Revlon has re-entered the professional beauty business with its acquisition of Colomer for $660 million—13 years after it initially sold this same business to CVC Capital Partners for $315 million—a move which returns the Revlon Professional business back “home”. The 2000 sale was part of a plan to help Revlon reduce debt and return to profitability, a plan that appears to be finally yielding benefits.
In the years following the divestiture, Revlon continued to suffer from steep profit losses, a revolving door in top leadership, and various facility closures. Whittling its portfolio down to practically just the notoriously competitive mass color cosmetics business contributed to this scenario, as did its reliance on its #1 customer: penny-pinching Walmart.
Recent history paints a brighter picture for the cosmetic giant. After a full decade of profit losses (1998 to 2007), the company has now recorded five consecutive years of profit gains (2008 to 2012), a trend that is continuing in 2013. A healthy product pipeline, and consistent ad support harking to the brand’s ‘boldly glamorous‘ roots in spite of the many restructuring and efficiency measures, have helped Revlon regain financial strength.
The news comes a couple years after the 2011 announcement by CVC that it wished to find a buyer and after shopping the business around – and a reported hodgepodge of near deals – Colomer has finally landed with a familiar owner.
The move will help diversify and strengthen Revlon’s business in several ways:
- By channel. The acquisition minimizes Revlon’s reliance on mass channels and vaults the company into the ninth ranked spot in the $12 billion professional hair care market, according to Kline’s Salon Hair Care report series. Perhaps most importantly is its gain of the CND professional nail business and its runaway success, Shellac. As reported in Kline’s Professional Nail Care report, this industry has enjoyed near 30% growth over the last several years, and CND, the pioneer behind the gel manicure movement, ranks second
- By category. The deal helps diminish Revlon’s dependence on the color cosmetics sector by leaning more towards the adjacent hair care market in a meaningful way. According to Kline’s latest Cosmetics & Toiletries study, hair care accounts for 19% of U.S. beauty sales and is the second largest product class behind skin care
- By geography. To a lesser extent, the move will help strengthen Revlon’s business outside of the U.S., namely within Europe where Colomer has a strong presence.
- By consumer. By adding the American Crew and Crème of Nature franchises to its portfolio, Revlon will gain a foothold in the male grooming and multicultural markets, respectively.

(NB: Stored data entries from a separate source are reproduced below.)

(** * unit_converter: conversion factors between unit strings

    A shallow embedding of [unit_converter.py] and the properties of its
    registry lookup, expression resolver, compatibility test and
    conversion cache.

    Conventions of the embedding
    - a Python [str] is a [string]; the characters the validation accepts
      are all ASCII, and every other character is rejected by its first
      check;
    - a Python [float] is a primitive binary64 [float]; [float(...)] of a
      digit string, [*] and [/] are the IEEE 754 operations;
    - a raised exception is the [Raise] case of [result];
    - the exponent dict is an association list in insertion order, the
      conversion cache a finite map keyed by the pair of strings. *)

From Stdlib Require Import Floats ZArith List Ascii String Permutation Lia Bool.
From Equations Require Import Equations.
From Equations.Prop Require Import Logic.
From stdpp Require Import gmap strings.

Set Warnings "-inexact-float".
#[local] Arguments String.append !s1 s2 : simpl nomatch.

(** ** Exceptions and results *)

Inductive exn : Type :=
| NameError_invalid_character (c : ascii) (unit : string)
| NameError_unbalanced_brackets (unit : string)
| NameError_not_a_valid_unit (token unit : string)
| NameError_units_incompatible (source_unit target_unit : string)
| TypeError_not_subscriptable
| KeyError (key : string)
| ZeroDivisionError
| OverflowError.

Inductive result (A : Type) : Type :=
| Ok (a : A)
| Raise (e : exn).
Arguments Ok {A} a.
Arguments Raise {A} e.

Definition bind {A B : Type} (r : result A) (k : A -> result B) : result B :=
  match r with
  | Ok a => k a
  | Raise e => Raise e
  end.

Notation "'let*' x ':=' r 'in' k" := (bind r (fun x => k))
  (at level 10, x name, r at level 100, k at level 200).

(** The exceptions the program raises on purpose: every [raise] of the
    source is a [NameError] with a message. *)
Definition is_NameError (e : exn) : bool :=
  match e with
  | NameError_invalid_character _ _ | NameError_unbalanced_brackets _
  | NameError_not_a_valid_unit _ _ | NameError_units_incompatible _ _ => true
  | _ => false
  end.

(** ** Characters and scanning *)

Definition in_range (lo hi : N) (c : ascii) : bool :=
  ((lo <=? N_of_ascii c) && (N_of_ascii c <=? hi))%N.

(** [[a-zA-Z]] *)
Definition is_letter (c : ascii) : bool :=
  in_range 65 90 c || in_range 97 122 c.

(** [[0-9]] *)
Definition is_digit (c : ascii) : bool := in_range 48 57 c.

(** [\s] on the ASCII range (Python's [str.isspace]). *)
Definition is_space (c : ascii) : bool :=
  in_range 9 13 c || in_range 28 32 c.

Definition is_char (x c : ascii) : bool := Ascii.eqb x c.

(** The complement of the class [[^a-zA-Z0-9/*\^\(\)\[\] ]]. *)
Definition is_allowed (c : ascii) : bool :=
  is_letter c || is_digit c ||
  existsb (is_char c) ["/"; "*"; "^"; "("; ")"; "["; "]"; " "]%char.

(** [[^/*]] *)
Definition not_slash_star (c : ascii) : bool :=
  negb (is_char c "/"%char || is_char c "*"%char).

Definition snoc (s : string) (c : ascii) : string := s +:+ String c "".

Definition is_empty (s : string) : bool :=
  match s with "" => true | _ => false end.

(** The longest prefix of [s] in the class [p], and the rest. *)
Fixpoint span (p : ascii -> bool) (s : string) : string * string :=
  match s with
  | "" => ("", "")
  | String c s' =>
      if p c then let '(a, b) := span p s' in (String c a, b)
      else ("", s)
  end.

Fixpoint find_char (p : ascii -> bool) (s : string) : option ascii :=
  match s with
  | "" => None
  | String c s' => if p c then Some c else find_char p s'
  end.

(** [s.count(c)] for a single character. *)
Fixpoint count_char (x : ascii) (s : string) : nat :=
  match s with
  | "" => 0
  | String c s' => (if is_char x c then 1 else 0) + count_char x s'
  end.

(** [s.replace(" ", "")] *)
Fixpoint remove_spaces (s : string) : string :=
  match s with
  | "" => ""
  | String c s' =>
      if is_char c " "%char then remove_spaces s' else String c (remove_spaces s')
  end.

Definition flush (run : string) (l : list string) : list string :=
  if is_empty run then l else run :: l.

(** [[res[0] for res in re.finditer(r"[a-zA-Z]+", s)]]: the maximal runs
    of letters, left to right; [run] is the run being read. *)
Fixpoint letter_runs_from (run s : string) : list string :=
  match s with
  | "" => flush run []
  | String c s' =>
      if is_letter c then letter_runs_from (snoc run c) s'
      else flush run (letter_runs_from "" s')
  end.

Definition letter_runs (s : string) : list string := letter_runs_from "" s.

(** [re.sub("[a-zA-Z]+", lambda res: f(res[0]), s)] for an [f] that may
    raise. *)
Fixpoint sub_letter_runs_from (f : string -> result string) (run s : string)
  : result string :=
  match s with
  | "" => if is_empty run then Ok "" else f run
  | String c s' =>
      if is_letter c then sub_letter_runs_from f (snoc run c) s'
      else
        let* r := (if is_empty run then Ok "" else f run) in
        let* rest := sub_letter_runs_from f "" s' in
        Ok (r +:+ String c rest)
  end.

Definition sub_letter_runs (f : string -> result string) (s : string)
  : result string :=
  sub_letter_runs_from f "" s.

(** ** The registry tables *)

(** [UNITS_SI] is a Python set: its iteration order is not fixed.  The
    list below is the order of the source text; [_get_si_unit_in] takes
    the order as an argument, and [get_si_unit_order] shows that the
    order does not matter on a run of letters, which is all the program
    ever looks up. *)
Definition UNITS_SI : list string :=
  [ "s"; "m"; "g"; "A"; "K"; "mol"; "cd"; "rad"; "sr"; "Hz"; "N"; "Pa"; "J";
    "W"; "C"; "V"; "F"; "Ohm"; "S"; "Wb"; "T"; "H"; "Celsius"; "lm"; "lx";
    "Bq"; "Gy"; "Sv"; "kat" ].

Definition PREFIX_SI : list (string * float) :=
  [ ("f", 1e-15); ("p", 1e-12); ("n", 1e-9); ("mu", 1e-6); ("m", 1e-3);
    ("c", 1e-2); ("d", 1e-1); ("da", 1e1); ("h", 1e2); ("k", 1e3);
    ("M", 1e6); ("G", 1e9); ("T", 1e12); ("P", 1e15) ]%float.

(** The multiplier of ["h"] is the integer [3600] in the source; it is
    only ever used as the base of a float power, which converts it. *)
Definition NON_SI_MAP : list (string * (string * float)) :=
  [ ("in", ("m", 0.0254)); ("ft", ("m", 0.3048)); ("yd", ("m", 0.9144));
    ("mi", ("m", 1609.344)); ("gr", ("g", 0.06479891));
    ("oz", ("g", 28.3495231)); ("qr", ("g", 11339.80925));
    ("qtr", ("g", 11339.80925)); ("st", ("g", 6350.29318));
    ("lb", ("g", 453.59237)); ("t", ("g", 907184.74));
    ("floz", ("m^3", 2.95735296e-5)); ("gi", ("m^3", 1.18294118e-4));
    ("pt", ("m^3", 4.73176473e-4)); ("qt", ("m^3", 9.46352946e-4));
    ("gal", ("m^3", 3.78541178)); ("acre", ("m^2", 4046.85642));
    ("h", ("s", 3600)); ("lightyear", ("m", 9.4605284e15));
    ("l", ("m^3", 0.001)) ]%float.

(** Lookup in a dict literal with distinct keys. *)
Fixpoint table_get {V : Type} (k : string) (t : list (string * V)) : option V :=
  match t with
  | [] => None
  | (k', v) :: t' => if String.eqb k k' then Some v else table_get k t'
  end.

(** ** _get_si_unit *)

(** [s[-1]] and [s[:-1]] of a string that is not empty. *)
Fixpoint last_char (s : string) : option ascii :=
  match s with
  | "" => None
  | String c "" => Some c
  | String _ s' => last_char s'
  end.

This marks the third recent acquisition from Revlon; it acquired Sinful Colors in 2011 and Bari Cosmetics in 2012, although both were much smaller transactions and kept Revlon limited to the mass makeup market. This much more expensive acquisition offers greater opportunity for diversification and signals Revlon’s return as a serious contender in the personal care industry. With the uncertainty of ownership over, the inherent stability afforded by this acquisition should now allow the Colomer brands to focus purely on business performance and market share enhancement rather than salability.